> [ACTIVITY] Beginning at the line that includes "[itemsPerPage] to 20. *)", print each remaining line of the data word for word. Output nothing else.

─── RECORDS TO USE

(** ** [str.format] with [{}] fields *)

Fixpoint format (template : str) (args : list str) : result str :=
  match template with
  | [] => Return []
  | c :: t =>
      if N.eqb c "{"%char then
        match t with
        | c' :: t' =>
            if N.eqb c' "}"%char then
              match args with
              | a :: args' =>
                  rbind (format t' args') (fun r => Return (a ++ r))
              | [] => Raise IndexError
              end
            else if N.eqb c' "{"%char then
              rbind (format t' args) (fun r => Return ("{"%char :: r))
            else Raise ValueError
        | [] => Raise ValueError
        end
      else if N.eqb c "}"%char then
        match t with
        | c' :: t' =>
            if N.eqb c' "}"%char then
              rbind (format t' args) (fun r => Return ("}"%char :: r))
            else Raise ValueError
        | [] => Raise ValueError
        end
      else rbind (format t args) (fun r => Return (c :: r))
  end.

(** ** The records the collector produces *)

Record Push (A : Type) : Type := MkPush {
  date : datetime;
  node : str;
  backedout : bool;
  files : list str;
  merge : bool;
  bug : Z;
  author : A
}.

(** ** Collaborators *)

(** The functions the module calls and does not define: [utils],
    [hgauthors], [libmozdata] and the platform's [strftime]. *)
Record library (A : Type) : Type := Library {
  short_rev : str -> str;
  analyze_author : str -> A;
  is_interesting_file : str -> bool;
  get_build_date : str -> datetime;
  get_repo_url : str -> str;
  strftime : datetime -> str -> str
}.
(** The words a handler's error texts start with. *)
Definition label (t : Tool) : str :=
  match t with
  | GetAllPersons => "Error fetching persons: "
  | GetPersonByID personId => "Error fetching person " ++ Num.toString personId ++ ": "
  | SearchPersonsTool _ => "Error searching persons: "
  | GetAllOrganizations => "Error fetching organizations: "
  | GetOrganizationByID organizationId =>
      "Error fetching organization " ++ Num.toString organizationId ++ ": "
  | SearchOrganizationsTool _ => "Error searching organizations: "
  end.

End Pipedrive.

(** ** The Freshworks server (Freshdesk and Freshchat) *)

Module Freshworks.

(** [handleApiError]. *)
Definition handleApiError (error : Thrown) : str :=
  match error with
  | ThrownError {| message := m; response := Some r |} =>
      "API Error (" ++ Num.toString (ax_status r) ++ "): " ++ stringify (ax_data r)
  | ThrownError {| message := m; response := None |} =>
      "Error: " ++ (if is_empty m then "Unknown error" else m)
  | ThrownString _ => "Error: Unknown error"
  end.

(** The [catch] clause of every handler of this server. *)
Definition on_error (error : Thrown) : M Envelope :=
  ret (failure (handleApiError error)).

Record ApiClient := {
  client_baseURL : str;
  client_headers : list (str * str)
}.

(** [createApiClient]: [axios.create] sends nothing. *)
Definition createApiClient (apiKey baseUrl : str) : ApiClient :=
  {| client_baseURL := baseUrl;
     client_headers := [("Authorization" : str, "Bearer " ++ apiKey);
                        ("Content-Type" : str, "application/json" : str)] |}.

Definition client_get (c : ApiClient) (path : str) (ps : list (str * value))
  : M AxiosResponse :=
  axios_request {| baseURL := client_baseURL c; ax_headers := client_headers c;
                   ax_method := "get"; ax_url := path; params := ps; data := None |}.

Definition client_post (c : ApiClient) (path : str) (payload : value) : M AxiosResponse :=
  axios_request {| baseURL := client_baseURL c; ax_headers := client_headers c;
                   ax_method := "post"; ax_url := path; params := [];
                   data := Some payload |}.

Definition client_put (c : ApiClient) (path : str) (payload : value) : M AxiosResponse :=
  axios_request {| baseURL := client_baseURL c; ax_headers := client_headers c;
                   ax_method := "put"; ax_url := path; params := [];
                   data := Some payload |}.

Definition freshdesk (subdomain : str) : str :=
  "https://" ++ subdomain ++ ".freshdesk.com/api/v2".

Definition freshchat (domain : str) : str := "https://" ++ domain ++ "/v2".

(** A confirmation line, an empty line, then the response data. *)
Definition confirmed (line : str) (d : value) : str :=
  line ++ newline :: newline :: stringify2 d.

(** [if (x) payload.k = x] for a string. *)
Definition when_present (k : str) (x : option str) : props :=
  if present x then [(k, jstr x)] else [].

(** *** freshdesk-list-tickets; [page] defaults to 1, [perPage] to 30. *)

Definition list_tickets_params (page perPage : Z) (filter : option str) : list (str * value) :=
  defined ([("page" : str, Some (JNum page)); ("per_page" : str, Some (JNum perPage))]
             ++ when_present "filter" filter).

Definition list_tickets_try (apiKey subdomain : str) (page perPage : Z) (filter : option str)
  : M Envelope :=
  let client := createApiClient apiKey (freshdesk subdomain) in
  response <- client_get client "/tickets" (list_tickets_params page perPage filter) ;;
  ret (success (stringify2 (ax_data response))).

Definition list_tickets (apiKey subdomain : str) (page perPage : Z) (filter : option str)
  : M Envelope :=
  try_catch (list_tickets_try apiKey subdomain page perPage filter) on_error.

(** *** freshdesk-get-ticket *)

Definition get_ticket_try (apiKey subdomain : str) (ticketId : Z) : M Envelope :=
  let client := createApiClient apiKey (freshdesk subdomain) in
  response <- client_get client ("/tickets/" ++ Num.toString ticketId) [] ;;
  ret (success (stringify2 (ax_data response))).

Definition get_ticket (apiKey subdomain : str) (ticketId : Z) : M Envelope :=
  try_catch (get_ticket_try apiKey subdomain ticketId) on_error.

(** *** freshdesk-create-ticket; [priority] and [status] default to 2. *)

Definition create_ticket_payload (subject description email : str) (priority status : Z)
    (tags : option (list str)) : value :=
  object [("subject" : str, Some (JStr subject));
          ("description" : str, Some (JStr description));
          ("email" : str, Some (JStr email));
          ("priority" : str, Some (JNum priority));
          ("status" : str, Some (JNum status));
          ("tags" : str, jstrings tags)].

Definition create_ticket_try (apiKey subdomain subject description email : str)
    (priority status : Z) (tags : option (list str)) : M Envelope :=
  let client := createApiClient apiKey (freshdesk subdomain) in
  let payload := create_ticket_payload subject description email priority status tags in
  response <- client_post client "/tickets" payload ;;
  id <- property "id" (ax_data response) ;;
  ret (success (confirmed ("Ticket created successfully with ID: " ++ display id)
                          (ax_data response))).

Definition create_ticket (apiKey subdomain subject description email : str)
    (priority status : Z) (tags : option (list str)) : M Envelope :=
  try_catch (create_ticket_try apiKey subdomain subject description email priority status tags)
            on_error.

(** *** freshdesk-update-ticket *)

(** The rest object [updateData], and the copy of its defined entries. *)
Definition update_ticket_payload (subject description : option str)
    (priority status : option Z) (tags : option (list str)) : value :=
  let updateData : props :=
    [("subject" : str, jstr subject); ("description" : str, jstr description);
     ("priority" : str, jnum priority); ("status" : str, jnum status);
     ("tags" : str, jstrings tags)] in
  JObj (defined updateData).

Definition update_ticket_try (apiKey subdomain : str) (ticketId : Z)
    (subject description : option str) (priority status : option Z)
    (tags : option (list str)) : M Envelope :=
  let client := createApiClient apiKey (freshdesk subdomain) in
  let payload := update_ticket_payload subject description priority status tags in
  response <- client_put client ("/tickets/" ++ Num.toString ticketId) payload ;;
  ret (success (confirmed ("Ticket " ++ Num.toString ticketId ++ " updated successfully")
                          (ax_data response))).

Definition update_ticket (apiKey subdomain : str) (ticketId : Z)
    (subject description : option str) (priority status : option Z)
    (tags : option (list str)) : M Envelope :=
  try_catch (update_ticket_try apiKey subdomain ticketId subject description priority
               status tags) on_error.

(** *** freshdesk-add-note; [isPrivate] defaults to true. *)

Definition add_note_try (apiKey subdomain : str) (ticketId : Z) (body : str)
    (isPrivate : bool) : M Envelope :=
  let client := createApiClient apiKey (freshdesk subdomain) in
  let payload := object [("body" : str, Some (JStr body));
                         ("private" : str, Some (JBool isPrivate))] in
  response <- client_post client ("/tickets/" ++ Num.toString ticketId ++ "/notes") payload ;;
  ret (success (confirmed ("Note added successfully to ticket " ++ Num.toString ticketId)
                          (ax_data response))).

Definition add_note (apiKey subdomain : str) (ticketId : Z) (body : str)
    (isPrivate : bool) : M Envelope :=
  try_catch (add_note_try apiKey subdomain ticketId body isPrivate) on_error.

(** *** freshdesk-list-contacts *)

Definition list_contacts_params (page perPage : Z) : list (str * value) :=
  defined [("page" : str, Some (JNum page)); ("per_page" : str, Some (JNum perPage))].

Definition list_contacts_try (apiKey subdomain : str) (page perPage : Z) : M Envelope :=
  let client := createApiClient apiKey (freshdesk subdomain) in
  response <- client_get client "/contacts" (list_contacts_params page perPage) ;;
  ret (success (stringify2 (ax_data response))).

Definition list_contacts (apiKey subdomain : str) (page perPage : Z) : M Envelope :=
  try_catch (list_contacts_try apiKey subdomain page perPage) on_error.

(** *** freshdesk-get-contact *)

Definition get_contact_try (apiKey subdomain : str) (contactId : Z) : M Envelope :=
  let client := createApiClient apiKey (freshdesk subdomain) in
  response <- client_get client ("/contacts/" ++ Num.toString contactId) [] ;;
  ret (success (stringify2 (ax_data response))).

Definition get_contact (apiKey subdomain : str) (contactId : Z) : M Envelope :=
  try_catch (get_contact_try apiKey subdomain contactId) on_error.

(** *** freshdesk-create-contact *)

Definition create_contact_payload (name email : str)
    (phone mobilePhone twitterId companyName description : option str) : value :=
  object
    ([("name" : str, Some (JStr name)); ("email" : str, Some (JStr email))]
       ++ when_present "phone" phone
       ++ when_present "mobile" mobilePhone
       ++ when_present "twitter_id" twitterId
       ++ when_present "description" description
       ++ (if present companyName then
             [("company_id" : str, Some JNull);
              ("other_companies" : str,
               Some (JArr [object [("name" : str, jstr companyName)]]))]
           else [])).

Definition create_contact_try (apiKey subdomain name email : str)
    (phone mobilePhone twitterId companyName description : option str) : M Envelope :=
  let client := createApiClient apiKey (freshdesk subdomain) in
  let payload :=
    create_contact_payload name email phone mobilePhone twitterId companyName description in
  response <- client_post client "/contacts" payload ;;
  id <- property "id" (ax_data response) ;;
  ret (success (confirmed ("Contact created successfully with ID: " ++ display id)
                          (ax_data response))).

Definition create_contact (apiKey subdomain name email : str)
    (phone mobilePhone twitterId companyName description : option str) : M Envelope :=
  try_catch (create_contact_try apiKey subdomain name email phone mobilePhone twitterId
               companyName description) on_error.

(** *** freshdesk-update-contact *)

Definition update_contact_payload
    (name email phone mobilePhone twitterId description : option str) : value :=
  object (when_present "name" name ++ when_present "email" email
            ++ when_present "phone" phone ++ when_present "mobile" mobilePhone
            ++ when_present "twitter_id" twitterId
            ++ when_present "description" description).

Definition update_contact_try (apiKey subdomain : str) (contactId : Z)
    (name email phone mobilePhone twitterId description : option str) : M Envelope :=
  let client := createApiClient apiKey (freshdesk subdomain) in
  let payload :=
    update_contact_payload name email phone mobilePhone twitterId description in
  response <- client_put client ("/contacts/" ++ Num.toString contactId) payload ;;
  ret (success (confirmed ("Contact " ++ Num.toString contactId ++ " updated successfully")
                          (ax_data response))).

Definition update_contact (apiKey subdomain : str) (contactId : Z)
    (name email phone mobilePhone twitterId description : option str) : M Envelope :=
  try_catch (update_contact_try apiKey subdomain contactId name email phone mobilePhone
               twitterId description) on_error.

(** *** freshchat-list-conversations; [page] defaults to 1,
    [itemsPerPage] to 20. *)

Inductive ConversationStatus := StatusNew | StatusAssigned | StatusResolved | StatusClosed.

──────

> [WORKED SOLUTION]
    [itemsPerPage] to 20. *)

Inductive ConversationStatus := StatusNew | StatusAssigned | StatusResolved | StatusClosed.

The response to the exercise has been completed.